What to do
Please transcribe each of the records exactly as given.

━━ Dataset content

(** Joining the pieces with the separator gives the text back. *)
Lemma split_join sep s : join sep (PyStr.split sep s) = s.
Proof.
  induction s as [|c s IH]; [reflexivity|].
  rewrite split_cons. pose proof (split_not_nil sep s) as Hne.
  destruct (Ascii.eqb_spec c sep) as [->|Hc].
  - destruct (PyStr.split sep s) as [|p ps]; [easy|].
    now rewrite join_cons, app_nil, IH.
  - destruct (PyStr.split sep s) as [|p ps]; [easy|].
    destruct ps as [|q ps].
    + simpl in *. now rewrite IH.
    + rewrite join_cons in *. now rewrite app_cons, IH.
Qed.

(** The characters of the pieces are those of the text, the separator
    apart. *)
Lemma split_occurs sep c s :
  (exists p, In p (PyStr.split sep s) /\ occurs c p) <-> occurs c s /\ c <> sep.
Proof.
  induction s as [|a s IH].
  - simpl. split; [intros (p & [<-|[]] & []) | intros [[] _]].
  - rewrite split_cons. unfold occurs in *. simpl list_ascii_of_string.
    destruct (Ascii.eqb_spec a sep) as [->|Ha].
    + split.
      * intros (p & [<-|Hp] & Hc); [destruct Hc|].
        destruct (proj1 IH (ex_intro _ p (conj Hp Hc))) as [H1 H2].
        split; [now right | assumption].
      * intros [[<-|Hc] Hne]; [congruence|].
        destruct (proj2 IH (conj Hc Hne)) as (p & Hp & Hcp).
        exists p. split; [now right | assumption].
    + pose proof (split_not_nil sep s) as Hne.
      destruct (PyStr.split sep s) as [|p ps]; [easy|].
      split.
      * intros (q & [<-|Hq] & Hc).
        -- destruct Hc as [<-|Hc]; [split; [now left | congruence]|].
           destruct (proj1 IH (ex_intro _ p (conj (or_introl eq_refl) Hc))) as [H1 H2].
           split; [now right | assumption].
        -- destruct (proj1 IH (ex_intro _ q (conj (or_intror Hq) Hc))) as [H1 H2].
           split; [now right | assumption].
      * intros [[<-|Hc] Hcs].
        -- exists (String a p). split; [now left | now left].
        -- destruct (proj2 IH (conj Hc Hcs)) as (q & [<-|Hq] & Hcq).
           ++ exists (String a p). split; [now left | now right].
           ++ exists q. split; [now right | assumption].
Qed.

End Strip.

(** ** What the feature list holds *)

Section FeatureGuard.

Lemma app_empty_r (s : string) : s +:+ "" = s.
Proof. induction s as [|c s IH]; [reflexivity | now rewrite app_cons, IH]. Qed.

Lemma join_substring sep p pieces : In p pieces -> substring p (join sep pieces).
Proof.
  induction pieces as [|q [|r pieces] IH]; [intros [] | |].
  - intros [<-|[]]. exists "", "". simpl. now rewrite app_nil, app_empty_r.
  - intros [<-|Hin].
    + rewrite join_cons. now exists "", (String sep (join sep (r :: pieces))).
    + destruct (IH Hin) as (a & b & Hab). rewrite join_cons, Hab.
      exists (q +:+ String sep a), b. now rewrite !append_assoc, app_cons.
Qed.

Lemma split_substring sep p s : In p (PyStr.split sep s) -> substring p s.
Proof.
  intros H. apply (join_substring sep) in H. now rewrite split_join in H.
Qed.

Lemma strip_substring s : substring (PyStr.strip s) s.
Proof. destruct (strip_spec s) as (a & b & H & _). now exists a, b. Qed.

Lemma strip_occurs c s : occurs c (PyStr.strip s) -> occurs c s.
Proof.
  destruct (strip_spec s) as (a & b & H & _). intros Hc.
  rewrite H, !occurs_app_iff. tauto.
Qed.

(** An entry yields no feature exactly when it is blank. *)
Lemma features_nil_iff entry : Balloon.features entry = [] <-> blank_entry entry.
Proof.
  unfold blank_entry. split.
  - intros Hnil c Hc.
    destruct (Ascii.eqb_spec c "#") as [->|Hne]; [now left | right].
    destruct (proj2 (split_occurs "#" c entry) (conj Hc Hne)) as (p & Hp & Hcp).
    destruct (PyStr.strip p) eqn:Hs.
    + apply strip_nil_iff in Hs. now apply (proj1 (all_space_occurs p) Hs).
    + exfalso.
      assert (Hin : In (PyStr.strip p) (Balloon.features entry)).
      { apply features_spec. exists p. rewrite Hs. now repeat split. }
      now rewrite Hnil in Hin.
  - intros Hblank.
    destruct (Balloon.features entry) as [|x l] eqn:Hf; [reflexivity|].
    exfalso.
    assert (Hin : In x (Balloon.features entry)) by (rewrite Hf; now left).
    apply features_spec in Hin as (p & Hp & Hx & Hne).
    apply Hne. rewrite Hx. apply strip_nil_iff, all_space_occurs.
    intros c Hc.
    destruct (proj1 (split_occurs "#" c entry) (ex_intro _ p (conj Hp Hc))) as [H1 H2].
    destruct (Hblank c H1) as [->|Hsp]; [easy | assumption].
Qed.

━━━━

Result of this task
(** Joining the pieces with the separator gives the text back. *)
Lemma split_join sep s : join sep (PyStr.split sep s) = s.
Proof.
  induction s as [|c s IH]; [reflexivity|].
  rewrite split_cons. pose proof (split_not_nil sep s) as Hne.
  destruct (Ascii.eqb_spec c sep) as [->|Hc].
  - destruct (PyStr.split sep s) as [|p ps]; [easy|].
    now rewrite join_cons, app_nil, IH.
  - destruct (PyStr.split sep s) as [|p ps]; [easy|].
    destruct ps as [|q ps].
    + simpl in *. now rewrite IH.
    + rewrite join_cons in *. now rewrite app_cons, IH.
Qed.

(** The characters of the pieces are those of the text, the separator
    apart. *)
Lemma split_occurs sep c s :
  (exists p, In p (PyStr.split sep s) /\ occurs c p) <-> occurs c s /\ c <> sep.
Proof.
  induction s as [|a s IH].
  - simpl. split; [intros (p & [<-|[]] & []) | intros [[] _]].
  - rewrite split_cons. unfold occurs in *. simpl list_ascii_of_string.
    destruct (Ascii.eqb_spec a sep) as [->|Ha].
    + split.
      * intros (p & [<-|Hp] & Hc); [destruct Hc|].
        destruct (proj1 IH (ex_intro _ p (conj Hp Hc))) as [H1 H2].
        split; [now right | assumption].
      * intros [[<-|Hc] Hne]; [congruence|].
        destruct (proj2 IH (conj Hc Hne)) as (p & Hp & Hcp).
        exists p. split; [now right | assumption].
    + pose proof (split_not_nil sep s) as Hne.
      destruct (PyStr.split sep s) as [|p ps]; [easy|].
      split.
      * intros (q & [<-|Hq] & Hc).
        -- destruct Hc as [<-|Hc]; [split; [now left | congruence]|].
           destruct (proj1 IH (ex_intro _ p (conj (or_introl eq_refl) Hc))) as [H1 H2].
           split; [now right | assumption].
        -- destruct (proj1 IH (ex_intro _ q (conj (or_intror Hq) Hc))) as [H1 H2].
           split; [now right | assumption].
      * intros [[<-|Hc] Hcs].
        -- exists (String a p). split; [now left | now left].
        -- destruct (proj2 IH (conj Hc Hcs)) as (q & [<-|Hq] & Hcq).
           ++ exists (String a p). split; [now left | now right].
           ++ exists q. split; [now right | assumption].
Qed.

End Strip.

(** ** What the feature list holds *)

Section FeatureGuard.

Lemma app_empty_r (s : string) : s +:+ "" = s.
Proof. induction s as [|c s IH]; [reflexivity | now rewrite app_cons, IH]. Qed.

Lemma join_substring sep p pieces : In p pieces -> substring p (join sep pieces).
Proof.
  induction pieces as [|q [|r pieces] IH]; [intros [] | |].
  - intros [<-|[]]. exists "", "". simpl. now rewrite app_nil, app_empty_r.
  - intros [<-|Hin].
    + rewrite join_cons. now exists "", (String sep (join sep (r :: pieces))).
    + destruct (IH Hin) as (a & b & Hab). rewrite join_cons, Hab.
      exists (q +:+ String sep a), b. now rewrite !append_assoc, app_cons.
Qed.

Lemma split_substring sep p s : In p (PyStr.split sep s) -> substring p s.
Proof.
  intros H. apply (join_substring sep) in H. now rewrite split_join in H.
Qed.

Lemma strip_substring s : substring (PyStr.strip s) s.
Proof. destruct (strip_spec s) as (a & b & H & _). now exists a, b. Qed.

Lemma strip_occurs c s : occurs c (PyStr.strip s) -> occurs c s.
Proof.
  destruct (strip_spec s) as (a & b & H & _). intros Hc.
  rewrite H, !occurs_app_iff. tauto.
Qed.

(** An entry yields no feature exactly when it is blank. *)
Lemma features_nil_iff entry : Balloon.features entry = [] <-> blank_entry entry.
Proof.
  unfold blank_entry. split.
  - intros Hnil c Hc.
    destruct (Ascii.eqb_spec c "#") as [->|Hne]; [now left | right].
    destruct (proj2 (split_occurs "#" c entry) (conj Hc Hne)) as (p & Hp & Hcp).
    destruct (PyStr.strip p) eqn:Hs.
    + apply strip_nil_iff in Hs. now apply (proj1 (all_space_occurs p) Hs).
    + exfalso.
      assert (Hin : In (PyStr.strip p) (Balloon.features entry)).
      { apply features_spec. exists p. rewrite Hs. now repeat split. }
      now rewrite Hnil in Hin.
  - intros Hblank.
    destruct (Balloon.features entry) as [|x l] eqn:Hf; [reflexivity|].
    exfalso.
    assert (Hin : In x (Balloon.features entry)) by (rewrite Hf; now left).
    apply features_spec in Hin as (p & Hp & Hx & Hne).
    apply Hne. rewrite Hx. apply strip_nil_iff, all_space_occurs.
    intros c Hc.
    destruct (proj1 (split_occurs "#" c entry) (ex_intro _ p (conj Hp Hc))) as [H1 H2].
    destruct (Hblank c H1) as [->|Hsp]; [easy | assumption].
Qed.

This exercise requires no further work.